L’Association Française des Infirmiers de Cancérologie (AFIC)* a conduit une enquête inédite afin de dresser un état des lieux de l’accompagnement des patients sous thérapie orale et d’identifier les besoins des infirmiers en la matière. Améliorer la formation et l’information des professionnels de santé impliqués dans la prise en charge des personnes atteintes de cancer, mais aussi l’accompagnement des patients en oncologie ambulatoire par une meilleure coordination ville/hôpital font partie des attentes exprimées par les infirmiers.

La fréquence de suivi des patients est variable selon les thérapies concernées, les organisations et les moyens mis en place dans les structures hospitalières, précise l’enquête avant d’énumérer : 47% des IDE hospitaliers suivent les patients sous thérapie orale pour un cancer plus d’une fois par mois les 3 premiers mois. Au-delà de cette période, 51% des IDE suivent les patients 1 fois par mois. En ville, les chiffres sont similaires : 48% d’infirmiers suivent les patients plus d’une fois par mois les trois premiers mois et 66% une fois par mois au-delà de cette période. Pour 86% des IDE libéraux, le suivi est avant tout guidé par le suivi biologique et/ou clinique du patient. Le suivi de l’administration du médicament (54%), une vulnérabilité identifiée chez le patient (46%) et la gestion des toxicités (34%) figurent parmi les autres raisons évoquées. Ces mêmes raisons sont corroborées par les infirmiers hospitaliers.

Or, si les fréquences de suivi des patients sont considérées comme adaptées par 72% des IDE hospitaliers et 58% des libéraux, 28% des premiers et 40% des seconds estiment que ces fréquences sont insuffisantes. A noter que pour les thérapies orales liées à un cancer du sein métastatique, 47% pour les infirmiers libéraux considèrent que ces fréquences ne sont pas adaptées.

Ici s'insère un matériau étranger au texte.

(** ** The loop of [ReadAllStateDirs] *)

Lemma readAllEntries_skips (fs : node) (dirPath : path) (fis : list string)
    (dirs0 : gmap Z StateDir) :
  readAllEntries fs dirPath fis dirs0
  = readAllEntries fs dirPath (filter (λ name, is_Some (Atoi name)) fis) dirs0.
Proof.
  revert dirs0. induction fis as [|name rest IH]; intros dirs0; [done|].
  cbn [readAllEntries]. destruct (Atoi name) as [id|] eqn:Hid.
  - rewrite filter_cons_True by (by rewrite Hid). cbn [readAllEntries]. rewrite Hid.
    destruct (ReadStateDir fs dirPath id); [apply IH|done].
  - rewrite filter_cons_False; [apply IH|]. rewrite Hid. by intros [? ?].
Qed.

Lemma readAllEntries_dom (fs : node) (dirPath : path) (fis : list string) :
  ∀ (dirs0 dirs : gmap Z StateDir),
  readAllEntries fs dirPath fis dirs0 = Ok dirs →
  ∀ id, is_Some (dirs !! id)
        ↔ is_Some (dirs0 !! id) ∨ ∃ name, name ∈ fis ∧ Atoi name = Some id.
Proof.
  induction fis as [|name rest IH]; intros dirs0 dirs Hread id.
  { injection Hread as <-. split; [by left|]. intros [|(name & Hin & _)]; [done|].
    by apply elem_of_nil in Hin. }
  cbn [readAllEntries] in Hread. destruct (Atoi name) as [id0|] eqn:Hid0.
  - destruct (ReadStateDir fs dirPath id0) as [dir|]; [|done].
    rewrite (IH _ _ Hread id). rewrite lookup_insert_is_Some. split.
    + intros [[->|[_ ?]]|(n & Hin & Hn)]; [right|by left|right].
      * exists name. split; [by left|done].
      * exists n. split; [by right|done].
    + intros [?|(n & [->|Hin]%elem_of_cons & Hn)].
      * destruct (decide (id0 = id)); [by left; left|by left; right].
      * left. left. congruence.
      * right. by exists n.
  - rewrite (IH _ _ Hread id). split.
    + intros [?|(n & Hin & Hn)]; [by left|]. right. exists n. split; [by right|done].
    + intros [?|(n & [->|Hin]%elem_of_cons & Hn)]; [by left|congruence|].
      right. by exists n.
Qed.

(** C6, amended: [ReadAllStateDirs] takes the entries of the root path whose
    names [strconv.Atoi] parses as an integer, of either sign, and ignores
    the others. The loop does on a listing what it does on the listing
    without the names that do not parse; and the relation ids of a result
    are exactly the integers that the names of the entries parse to. *)
Theorem ReadAllStateDirs_integer_names (fs : node) (dirPath : path) :
  (∀ fis dirs0,
     readAllEntries fs dirPath fis dirs0
     = readAllEntries fs dirPath (filter (λ name, is_Some (Atoi name)) fis) dirs0)
  ∧ (∀ dirs,
       ReadAllStateDirs fs dirPath = Ok (Some dirs) →
       ∃ ents, resolve fs dirPath = SysOk (Dir ents)
         ∧ ∀ id, is_Some (dirs !! id)
                 ↔ ∃ name, is_Some (ents !! name) ∧ Atoi name = Some id).
Proof.
  split; [apply readAllEntries_skips|].
  intros dirs. unfold ReadAllStateDirs, Stat.
  destruct (resolve fs dirPath) as [n|e] eqn:Hres.
  2: { by destruct (IsNotExist e). }
  destruct (ReadDir fs dirPath) as [fis|e] eqn:Hfis; [|done].
  destruct (readAllEntries fs dirPath fis ∅) as [dirs'|e] eqn:Hread; [|done].
  intros [= <-].
  destruct (ReadDir_names _ _ _ Hfis) as (ents & Hdir & _ & Hin).
  exists ents. split; [congruence|]. intros id.
  rewrite (readAllEntries_dom _ _ _ _ _ Hread id). rewrite lookup_empty. split.
  - intros [[? ?]|(name & Hn & Hid)]; [done|]. exists name. by rewrite <- Hin.
  - intros (name & Hn & Hid). right. exists name. by rewrite Hin.
Qed.

Lemma integer_names_witness :
  ∃ ents, resolve ex_fs_negative ex_root = SysOk (Dir ents)
    ∧ ∀ id, is_Some (({[-3 := fresh ex_root (-3); 7 := fresh ex_root 7]}
                       : gmap Z StateDir) !! id)
            ↔ ∃ name, is_Some (ents !! name) ∧ Atoi name = Some id.
Proof.
  apply (proj2 (ReadAllStateDirs_integer_names ex_fs_negative ex_root)).
  vm_compute. reflexivity.
Defined.

(** C6, as stated, fails on a directory named [-3]: its name does not parse
    as a non-negative integer, and the result has relation [-3], loaded from
    that directory. *)
Lemma negative_name_counterexample :
  ReadAllStateDirs ex_fs_negative ex_root
  = Ok (Some {[-3 := fresh ex_root (-3); 7 := fresh ex_root 7]})
  ∧ path_ (fresh ex_root (-3)) = ["state"; "relations"; "-3"]
  ∧ ¬ (∃ n, Atoi "-3" = Some n ∧ 0 ≤ n).
Proof.
  split; [vm_compute; reflexivity|]. split; [reflexivity|].
  intros (n & Hn & Hpos). vm_compute in Hn. injection Hn as <-. lia.
Qed.

(** ** Reloading what has been written *)

Lemma WriteYaml_below (ents : gmap string node) (c : string) (q : path) (di : diskInfo) :
  q ≠ [] →
  WriteYaml (Dir ents) (c :: q) di =
  match ents !! c with
  | None => SysErr ENOENT
  | Some n =>
      match WriteYaml n q di with
      | SysErr e => SysErr e
      | SysOk n' => SysOk (Dir (<[c:=n']> ents))
      end
  end.
Proof. by destruct q. Qed.

Lemma Remove_below (ents : gmap string node) (c : string) (q : path) :
  q ≠ [] →
  Remove (Dir ents) (c :: q) =
  match ents !! c with
  | None => SysErr ENOENT
  | Some n =>
      match Remove n q with
      | SysErr e => SysErr e
      | SysOk n' => SysOk (Dir (<[c:=n']> ents))
      end
  end.
Proof. destruct q; [done|]. intros _. reflexivity. Qed.

(** A successful write puts the record into the directory of the file. *)
Lemma WriteYaml_entry (fs : node) (p : path) (c : string) (di : diskInfo) (fs' : node) :
  WriteYaml fs (p ++ [c])%list di = SysOk fs' →
  ∃ ents, resolve fs p = SysOk (Dir ents)
          ∧ resolve fs' p = SysOk (Dir (<[c:=File (Yaml di)]> ents)).
Proof.
  revert fs fs'. induction p as [|c0 p IH]; intros fs fs'.
  - simpl. destruct fs as [?|ents]; [done|]. intros H. exists ents. split; [done|].
    destruct (ents !! c) as [[?|?]|]; congruence.
  - destruct fs as [?|ents]; [done|].
    change ((c0 :: p) ++ [c])%list with (c0 :: (p ++ [c]))%list.
    rewrite WriteYaml_below by (by destruct p). simpl.
    destruct (ents !! c0) as [n|]; [|done].
    destruct (WriteYaml n (p ++ [c])%list di) as [n'|e] eqn:Hw; [|done].
    intros [= <-]. destruct (IH _ _ Hw) as (sub & Hsub & Hsub').
    exists sub. split; [done|]. simpl. by rewrite lookup_insert_eq.
Qed.

(** A successful removal takes the entry out of its directory. *)
Lemma Remove_entry (fs : node) (p : path) (c : string) (fs' : node) :
  Remove fs (p ++ [c])%list = SysOk fs' →
  ∃ ents, resolve fs p = SysOk (Dir ents)
          ∧ is_Some (ents !! c)
          ∧ resolve fs' p = SysOk (Dir (delete c ents)).
Proof.
  revert fs fs'. induction p as [|c0 p IH]; intros fs fs'.
  - simpl. destruct fs as [?|ents]; [done|].
    destruct (ents !! c) as [n|] eqn:Hc; [|done]. intros H.
    exists ents. split; [done|]. split; [by rewrite Hc|].
    destruct n as [?|sub]; [congruence|]. destruct (Nat.eqb (size sub) 0); congruence.
  - destruct fs as [?|ents]; [done|].
    change ((c0 :: p) ++ [c])%list with (c0 :: (p ++ [c]))%list.
    rewrite Remove_below by (by destruct p). simpl.
    destruct (ents !! c0) as [n|]; [|done].
    destruct (Remove n (p ++ [c])%list) as [n'|e] eqn:Hw; [|done].
    intros [= <-]. destruct (IH _ _ Hw) as (sub & Hsub & Hc & Hsub').
    exists sub. split; [done|]. split; [done|]. simpl. by rewrite lookup_insert_eq.
Qed.

Lemma Remove_entry_absent (fs : node) (p : path) (c : string) (ents : gmap string node) :
  resolve fs p = SysOk (Dir ents) →
  Remove fs (p ++ [c])%list = SysErr ENOENT →
  ents !! c = None.
Proof.
  intros Hdir Hr. apply Remove_ENOENT in Hr; [|by destruct p].
  rewrite (resolve_entry _ _ _ _ Hdir) in Hr. by destruct (ents !! c).
Qed.

(** What the validation has checked of an event that is not the teardown
    and that it lets pass. *)
Lemma Validate_unit_event (s : State) (e : hook.Info) (m : gmap string Z) :
  Validate s e = None →
  Members s = Some m →
  hook.Kind_ e ≠ hook.RelationBroken →
  (ChangedPending s ≠ ""
   ∧ hook.RemoteUnit e = ChangedPending s ∧ hook.Kind_ e = hook.RelationChanged)
  ∨ (ChangedPending s = ""
     ∧ ((is_Some (m !! hook.RemoteUnit e) ∧ hook.Kind_ e ≠ hook.RelationJoined)
        ∨ (m !! hook.RemoteUnit e = None ∧ hook.Kind_ e = hook.RelationJoined))).
Proof.
  intros Hv Hm Hk. pose proof (Validate_body_spec s e) as Hspec.
  unfold Validate in Hv. destruct (Validate_body s e); [done|].
  inversion Hspec; try congruence.
  - left. done.
  - right. split; [done|]. congruence.
Qed.

(** [ReadStateDir] on a directory of files: it succeeds exactly with the
    state that the entries of the directory say. *)
Lemma ReadStateDir_LoadedDir (fs : node) (dirPath : path) (id : Z)
    (ents : gmap string node) (d : StateDir) :
  resolve fs (Join dirPath (Itoa id)) = SysOk (Dir ents) →
  file_names ents →
  ReadStateDir fs dirPath id = Ok d
  ↔ ∃ m cp, d = {| path_ := Join dirPath (Itoa id);
                   state := {| RelationId := id; Members := Some m;
                               ChangedPending := cp |} |}
            ∧ LoadedDir ents m cp.
Proof.
  intros Hdir Hnames.
  destruct (ReadStateDir_dir _ _ _ _ Hdir) as (fis & Hfis & ->).
  destruct (ReadDir_names _ _ _ Hfis) as (ents' & Hdir' & Hnodup & Hin).
  rewrite Hdir in Hdir'. injection Hdir' as <-.
  assert (Hrec : ∀ name u v b, is_Some (ents !! name) → unitOfEntry name = Some u →
            record_at fs (Join dirPath (Itoa id)) name v b
            ↔ ents !! name = Some (File (Yaml {| di_ChangeVersion := Some v;
                                                 di_ChangedPending := b |}))).
  { intros name u v b Hsome Hu. unfold record_at.
    rewrite (ReadYaml_entry _ _ _ _ Hdir); [|by apply Hnames|by exists u].
    destruct (ents !! name) as [[[di|]|?]|]; split; try done; congruence. }
  assert (Hiff : ∀ m cp, Loaded fs (Join dirPath (Itoa id)) fis m cp ↔ LoadedDir ents m cp).
  { intros m cp. split; intros (L1 & L2 & L3); (split; [|split]).
    - intros name u Hsome Hu. destruct (L1 name u) as (v & b & Hr & ? & ?); [by apply Hin|done|].
      exists v, b. split; [|done]. by apply (Hrec name u).
    - intros u Hu. destruct (L2 u Hu) as (name & Hn & ?). exists name. by rewrite <- Hin.
    - intros Hne. destruct (L3 Hne) as (name & v & Hn & Hu & Hr). exists name, v.
      split; [done|]. apply (Hrec name cp); [by apply Hin|done|done].
    - intros name u Hn Hu. apply Hin in Hn.
      destruct (L1 name u Hn Hu) as (v & b & Hr & ? & ?).
      exists v, b. split; [|done]. by apply (Hrec name u).
    - intros u Hu. destruct (L2 u Hu) as (name & Hn & ?). exists name. by rewrite Hin.
    - intros Hne. destruct (L3 Hne) as (name & v & Hu & Hr). exists name, v.
      assert (is_Some (ents !! name)) as Hsome by (by rewrite Hr).
      split; [by apply Hin|]. split; [done|]. by apply (Hrec name cp). }
  split.
  - destruct (readEntries _ _ fis _ _) as [[m cp]|e] eqn:Hread; [|done].
    simpl. intros [= <-]. exists m, cp. split; [done|].
    apply Hiff. by apply readEntries_Loaded.
  - intros (m & cp & -> & Hl). apply Hiff in Hl.
    apply (readEntries_Loaded _ _ _ _ _ Hnodup) in Hl. by rewrite Hl.
Qed.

Certains sujets plus délicats à aborder

Lors de l’instauration et du suivi d’une thérapie orale anti-cancéreuse, infirmiers hospitaliers comme libéraux disent aborder facilement les questions d’information du patient concernant les effets indésirables des traitements (respectivement 94% et 85%), les séquences de traitement (93% et 77%) et le bon usage du médicament (87% et 75%). Cependant, certains sujets apparaissent plus tabous. Les situations à risque, le rôle de l’aidant, les soins de support et les médecines complémentaires sont des thèmes perçus par l’ensemble de la profession comme plus difficiles à aborder avec le patient, et encore davantage chez les libéraux. Raisons avancées pour expliquer ces difficultés ? Le manque de formation personnelle, de temps dédié, voire un manque de cotation spécifique.